__Task inputs__.
(** ** Compact catch-up *)

(** What has been since version [v], when the rows were [M0]. *)
Record since (v : Z) (M0 : rowmap) (x : indexed) : Prop := Since {
  si_exact : exact x.1 x.2;
  si_covered : v <= coveredThrough x.1;
  si_rows : forall id r, x.2 !! id = Some r -> subtreeVersion (header r) <= v -> M0 !! id = Some r;
  si_roots : forall id, root M0 id -> root x.2 id \/ v < compactLost x.1;
}.

Lemma since_step v M0 x y : since v M0 x -> publish_step x y -> since v M0 y.
Proof.
  intros [H1 H2 H3 H4] [p Hp]. destruct (publishes_spec p x y Hp H1) as [[P1 P2] Pc]. destruct Hp as (Hok & Hlt & E & Hy).
  destruct (advance_lost _ _ p (ex_rep _ _ H1) Hok) as [L1 L2]. rewrite <- E in L1, L2. constructor; [done|lia|..].
  - intros id r Hr Hv. destruct (P2 id r Hr) as (r0 & _ & _ & _ & _ & _ & Q1 & Q2). apply H3; [|done]. apply Q2. intros Hh. specialize (Q1 Hh). lia.
  - intros id Hroot. destruct (H4 id Hroot) as [Hr|Hr]; [|right; destruct L1 as [->| ->]; lia]. destruct (L2 id Hr) as [(r & Hr0 & Hp0)|Hr0]; [|right; lia].
    left. destruct (P1 id) as [_ [r' Hr']]; [by rewrite Hr0|]. destruct (P2 id r' Hr') as (r1 & Hr1 & Ei & _). exists r'. split; [done|]. rewrite Ei. congruence.
Qed.

Lemma since_refl q M : exact q M -> since (coveredThrough q) M (q, M).
Proof. intros H. constructor; cbn; auto. lia. Qed.

Lemma since_steps v M0 x y : rtc publish_step x y -> since v M0 x -> since v M0 y.
Proof. induction 1; [done|]. intros Hs. eauto using since_step. Qed.

(** A root as a compact answer has it. *)
Definition compact_of (r : queryRow) : Item + ChildSummary :=
  if bool_decide (Kind (item r) = "tool_call"%string) || bool_decide (Kind (item r) = "agent"%string) then inr (summary r) else inl (item r).

(** The roots of [M], as compact answers have them. *)
Definition compact_view (M : rowmap) : gmap Z (Item + ChildSummary) := compact_of <$> filter (fun x => Parent (item x.2) = 0) M.

(** A client puts the items and headers it is sent in place of what it had. *)
Definition put_all {A B} (key : A -> Z) (f : A -> B) (l : list A) (m : gmap Z B) : gmap Z B := foldl (fun m x => <[key x := f x]> m) m l.
Definition patch (p : CompactQueryResult) (m : gmap Z (Item + ChildSummary)) : gmap Z (Item + ChildSummary) :=
  put_all cs_ID inr (cq_Headers p) (put_all ID inl (cq_Items p) m).

Lemma put_all_lookup {A B} (key : A -> Z) (f : A -> B) l m id :
  (exists x, x ∈ l /\ key x = id /\ put_all key f l m !! id = Some (f x)) \/ ((forall x, x ∈ l -> key x <> id) /\ put_all key f l m !! id = m !! id).
Proof.
  revert m. induction l as [|x l IH]; intros m; cbn; [right; split; [by intros ? ?%not_elem_of_nil|done]|].
  destruct (IH (<[key x := f x]> m)) as [(y & Hy & E & Hl)|[Hn Hl]]; [left; exists y; split; [by right|done]|]. fold (put_all key f l (<[key x:=f x]> m)).
  destruct (decide (key x = id)) as [<-|Hne].
  - left. exists x. split; [by left|]. split; [done|]. by rewrite Hl, lookup_insert_eq.
  - right. split; [|by rewrite Hl, lookup_insert_ne]. by intros y [->|Hy]%elem_of_cons; [|apply Hn].
Qed.

Lemma compact_add_spec (M : rowmap) acc row (rs : list queryRow) :
  M !! rid row = Some row -> (forall r, r ∈ rs -> M !! rid r = Some r) ->
  (forall id, id ∈ acc.2 <-> exists r, r ∈ rs /\ rid r = id) ->
  (forall e, e ∈ (inl <$> acc.1.1) ++ (inr <$> acc.1.2) <-> exists r, r ∈ rs /\ compact_of r = e) ->
  let acc' := compact_add acc row in
  (forall id, id ∈ acc'.2 <-> exists r, r ∈ rs ++ [row] /\ rid r = id)
  /\ (forall e, e ∈ (inl <$> acc'.1.1) ++ (inr <$> acc'.1.2) <-> exists r, r ∈ rs ++ [row] /\ compact_of r = e).
Proof.
  destruct acc as [[items headers] seen]. cbn [fst snd]. intros Hrow Hrs Hseen He. unfold compact_add. change (ID (item row)) with (rid row).
  assert (forall P : queryRow -> Prop, (exists r, r ∈ rs ++ [row] /\ P r) <-> (exists r, r ∈ rs /\ P r) \/ P row) as Hsnoc.
  { intros P. split; [intros (r & [?| ->%list_elem_of_singleton]%elem_of_app & ?); eauto|]. intros [(r & ? & ?)|?]; [exists r|exists row]; (split; [|done]); apply elem_of_app; [by left|right]. by apply list_elem_of_singleton. }
  destruct (bool_decide (rid row ∈ seen)) eqn:E; [apply bool_decide_eq_true, Hseen in E as (r & Hr & Eid)|].
  - assert (r = row) as -> by (specialize (Hrs r Hr); congruence). cbn [fst snd]. split; [intros id|intros e]; rewrite Hsnoc; [rewrite Hseen|rewrite He]; split; try tauto; intros [?| <-]; eauto.
  - assert (forall id, id ∈ ({[rid row]} ∪ seen : gset Z) <-> exists r, r ∈ rs ++ [row] /\ rid r = id) as Hs.
    { intros id. rewrite Hsnoc, elem_of_union, elem_of_singleton, Hseen. split; intros [?|?]; auto. }
    assert (forall e, compact_of row = e <-> (if bool_decide (Kind (item row) = "tool_call"%string) || bool_decide (Kind (item row) = "agent"%string) then inr (summary row) else inl (item row)) = e) as Hc by done.
    destruct (_ || _); cbn [fst snd]; (split; [done|]); intros e; rewrite (Hsnoc (fun r => compact_of r = e)), Hc, <- He, fmap_app, !elem_of_app; cbn; rewrite list_elem_of_singleton; split; intuition auto.
Qed.

Lemma collector_spec (M : rowmap) (rs : list queryRow) :
  (forall r, r ∈ rs -> M !! rid r = Some r) ->
  let '(items, headers, _) := compactCollector rs in forall e, e ∈ (inl <$> items) ++ (inr <$> headers) <-> exists r, r ∈ rs /\ compact_of r = e.
Proof.
  intros Hrs. assert (let acc := compactCollector rs in (forall id, id ∈ acc.2 <-> exists r, r ∈ rs /\ rid r = id)
    /\ (forall e, e ∈ (inl <$> acc.1.1) ++ (inr <$> acc.1.2) <-> exists r, r ∈ rs /\ compact_of r = e)) as H.
  { induction rs as [|row rs IH] using rev_ind.
    - cbn. split; [intros id|intros e]; split; [by intros ?%not_elem_of_empty|by intros (? & ?%not_elem_of_nil & _)|by intros ?%not_elem_of_nil|by intros (? & ?%not_elem_of_nil & _)].
    - destruct IH as [I1 I2]; [intros r Hr; apply Hrs, elem_of_app; by left|]. unfold compactCollector in *. rewrite foldl_snoc. eapply compact_add_spec; [..|done|done].
      + apply Hrs, elem_of_app. right. by apply list_elem_of_singleton.
      + intros r Hr. apply Hrs, elem_of_app. by left. }
  destruct (compactCollector rs) as [[items headers] seen]. apply H.
Qed.

Lemma compact_of_id r e : compact_of r = e -> match e with inl it => ID it | inr h => cs_ID h end = rid r.
Proof. unfold compact_of. destruct (_ || _); by intros <-. Qed.

Lemma patch_lookup (M : rowmap) (rs : list queryRow) p m id :
  (forall r, r ∈ rs -> M !! rid r = Some r) ->
  (forall e, e ∈ (inl <$> cq_Items p) ++ (inr <$> cq_Headers p) <-> exists r, r ∈ rs /\ compact_of r = e) ->
  (exists r, r ∈ rs /\ rid r = id /\ patch p m !! id = Some (compact_of r)) \/ ((forall r, r ∈ rs -> rid r <> id) /\ patch p m !! id = m !! id).
Proof.
  intros Hrs He. assert (forall e, e ∈ (inl <$> cq_Items p) ++ (inr <$> cq_Headers p) -> match e with inl it => ID it | inr h => cs_ID h end = id ->
    exists r, r ∈ rs /\ rid r = id /\ e = compact_of r) as Hfrom by (intros e (r & Hr & E)%He <-; exists r; by rewrite (compact_of_id r e)).
  unfold patch. destruct (put_all_lookup cs_ID inr (cq_Headers p) (put_all ID inl (cq_Items p) m) id) as [(h & Hh & E & ->)|[Hn ->]].
  - left. destruct (Hfrom (inr h)) as (r & ? & ? & ->); [|done|eauto]. apply elem_of_app. right. by apply list_elem_of_fmap_2.
  - destruct (put_all_lookup ID inl (cq_Items p) m id) as [(it & Hit & E & ->)|[Hn' ->]].
    + left. destruct (Hfrom (inl it)) as (r & ? & ? & ->); [|done|eauto]. apply elem_of_app. left. by apply list_elem_of_fmap_2.
    + right. split; [|done]. intros r Hr Eid. assert (compact_of r ∈ (inl <$> cq_Items p) ++ (inr <$> cq_Headers p)) as Hin by (apply He; eauto).
      pose proof (compact_of_id r _ eq_refl) as Ei. apply elem_of_app in Hin as [(x & E & Hx)%list_elem_of_fmap|(x & E & Hx)%list_elem_of_fmap]; rewrite E in Ei; [apply (Hn' x)|apply (Hn x)]; congruence.
Qed.

(** The roots whose header changed after a version. *)
Lemma rootTouches_rows M t v r :
  tree_of in_rootTouches M t -> r ∈ slice (rank t v) (treeSize t) (rows t) <-> M !! rid r = Some r /\ Parent (item r) = 0 /\ v <= subtreeVersion (header r).
Proof.
  intros Ht. rewrite (slice_from _ _ _ rootTouches_group Ht), list_elem_of_In, List.filter_In, <- list_elem_of_In, (elem_of_rows _ _ _ _ Ht), Z.leb_le.
  unfold key_of, in_rootTouches. destruct (Z.eqb_spec (Parent (item r)) 0) as [E|E].
  - split; [intros [[? _] ?]; done|]. intros (? & _ & ?). split; [|done]. by split.
  - split; [by intros [[_ []] _]|]. by intros (_ & ? & _).
Qed.

Lemma activeRoots_rows M t r : tree_of in_activeRoots M t -> r ∈ rows t -> M !! rid r = Some r /\ Parent (item r) = 0.
Proof.
  intros Ht [Hr [x Hx]]%(elem_of_rows _ _ _ _ Ht). split; [done|]. unfold in_activeRoots in Hx. destruct (Z.eqb_spec (Parent (item r)) 0); [done|]. by rewrite andb_false_r in Hx.
Qed.

Lemma compactInterval_rows q M id snap epoch v more r :
  represents q M -> 0 <= v < max_uint64 -> compactInterval None id snap (Some q) epoch v more = Renders q r ->
  v >= compactLost q /\ sn_Version snap = coveredThrough q
  /\ exists rs : list queryRow, (forall x, x ∈ rs -> M !! rid x = Some x /\ Parent (item x) = 0)
    /\ (forall x, M !! rid x = Some x -> Parent (item x) = 0 -> v < subtreeVersion (header x) -> x ∈ rs)
    /\ (forall e, e ∈ (inl <$> cq_Items r) ++ (inr <$> cq_Headers r) <-> exists x, x ∈ rs /\ compact_of x = e).
Proof.
  intros Hq Hv. pose proof (rp_rootTouches _ _ Hq) as Ht. pose proof (rp_activeRoots _ _ Hq) as Ha. unfold compactInterval. destruct (interval_reset snap q epoch v) eqn:E; [done|].
  unfold interval_reset in E. repeat (apply orb_false_iff in E as [E ?]). reflect_bools.
  rewrite visit_None by (apply Ht || (pose proof (rank_bound in_rootTouches M (rootTouches q) rootTouches_group Ht (u64 (v + 1))); lia)). cbn [mbind option_bind].
  rewrite extras_None by apply Ha. cbn [mbind option_bind]. rewrite u64_small by (unfold max_uint64 in Hv; lia).
  set (rs := slice _ _ _ ++ _). pose proof (collector_spec M rs) as Hc. destruct (compactCollector rs) as [[items headers] seen]. intros [= <-]. split; [lia|]. split; [lia|].
  assert (forall x, x ∈ rs -> M !! rid x = Some x /\ Parent (item x) = 0) as Hrs.
  { intros x [Hx|Hx]%elem_of_app; [by apply (rootTouches_rows _ _ _ _ Ht) in Hx as (? & ? & _)|]. destruct more; [by apply (activeRoots_rows _ _ _ Ha)|by apply not_elem_of_nil in Hx]. }
  exists rs. split; [done|]. split; [|apply Hc; intros x Hx; by apply Hrs]. intros x Hx Hp Hlt. apply elem_of_app. left. apply (rootTouches_rows _ _ _ _ Ht). split; [done|]. split; [done|lia].
Qed.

__Exercise__. Please restate, word for word, the lines of the entries that run from the first line through the one holding "(** A client", and add nothing.

__Solution to this exercise__.
(** ** Compact catch-up *)

(** What has been since version [v], when the rows were [M0]. *)
Record since (v : Z) (M0 : rowmap) (x : indexed) : Prop := Since {
  si_exact : exact x.1 x.2;
  si_covered : v <= coveredThrough x.1;
  si_rows : forall id r, x.2 !! id = Some r -> subtreeVersion (header r) <= v -> M0 !! id = Some r;
  si_roots : forall id, root M0 id -> root x.2 id \/ v < compactLost x.1;
}.

Lemma since_step v M0 x y : since v M0 x -> publish_step x y -> since v M0 y.
Proof.
  intros [H1 H2 H3 H4] [p Hp]. destruct (publishes_spec p x y Hp H1) as [[P1 P2] Pc]. destruct Hp as (Hok & Hlt & E & Hy).
  destruct (advance_lost _ _ p (ex_rep _ _ H1) Hok) as [L1 L2]. rewrite <- E in L1, L2. constructor; [done|lia|..].
  - intros id r Hr Hv. destruct (P2 id r Hr) as (r0 & _ & _ & _ & _ & _ & Q1 & Q2). apply H3; [|done]. apply Q2. intros Hh. specialize (Q1 Hh). lia.
  - intros id Hroot. destruct (H4 id Hroot) as [Hr|Hr]; [|right; destruct L1 as [->| ->]; lia]. destruct (L2 id Hr) as [(r & Hr0 & Hp0)|Hr0]; [|right; lia].
    left. destruct (P1 id) as [_ [r' Hr']]; [by rewrite Hr0|]. destruct (P2 id r' Hr') as (r1 & Hr1 & Ei & _). exists r'. split; [done|]. rewrite Ei. congruence.
Qed.

Lemma since_refl q M : exact q M -> since (coveredThrough q) M (q, M).
Proof. intros H. constructor; cbn; auto. lia. Qed.

Lemma since_steps v M0 x y : rtc publish_step x y -> since v M0 x -> since v M0 y.
Proof. induction 1; [done|]. intros Hs. eauto using since_step. Qed.

(** A root as a compact answer has it. *)
Definition compact_of (r : queryRow) : Item + ChildSummary :=
  if bool_decide (Kind (item r) = "tool_call"%string) || bool_decide (Kind (item r) = "agent"%string) then inr (summary r) else inl (item r).

(** The roots of [M], as compact answers have them. *)
Definition compact_view (M : rowmap) : gmap Z (Item + ChildSummary) := compact_of <$> filter (fun x => Parent (item x.2) = 0) M.

(** A client puts the items and headers it is sent in place of what it had. *)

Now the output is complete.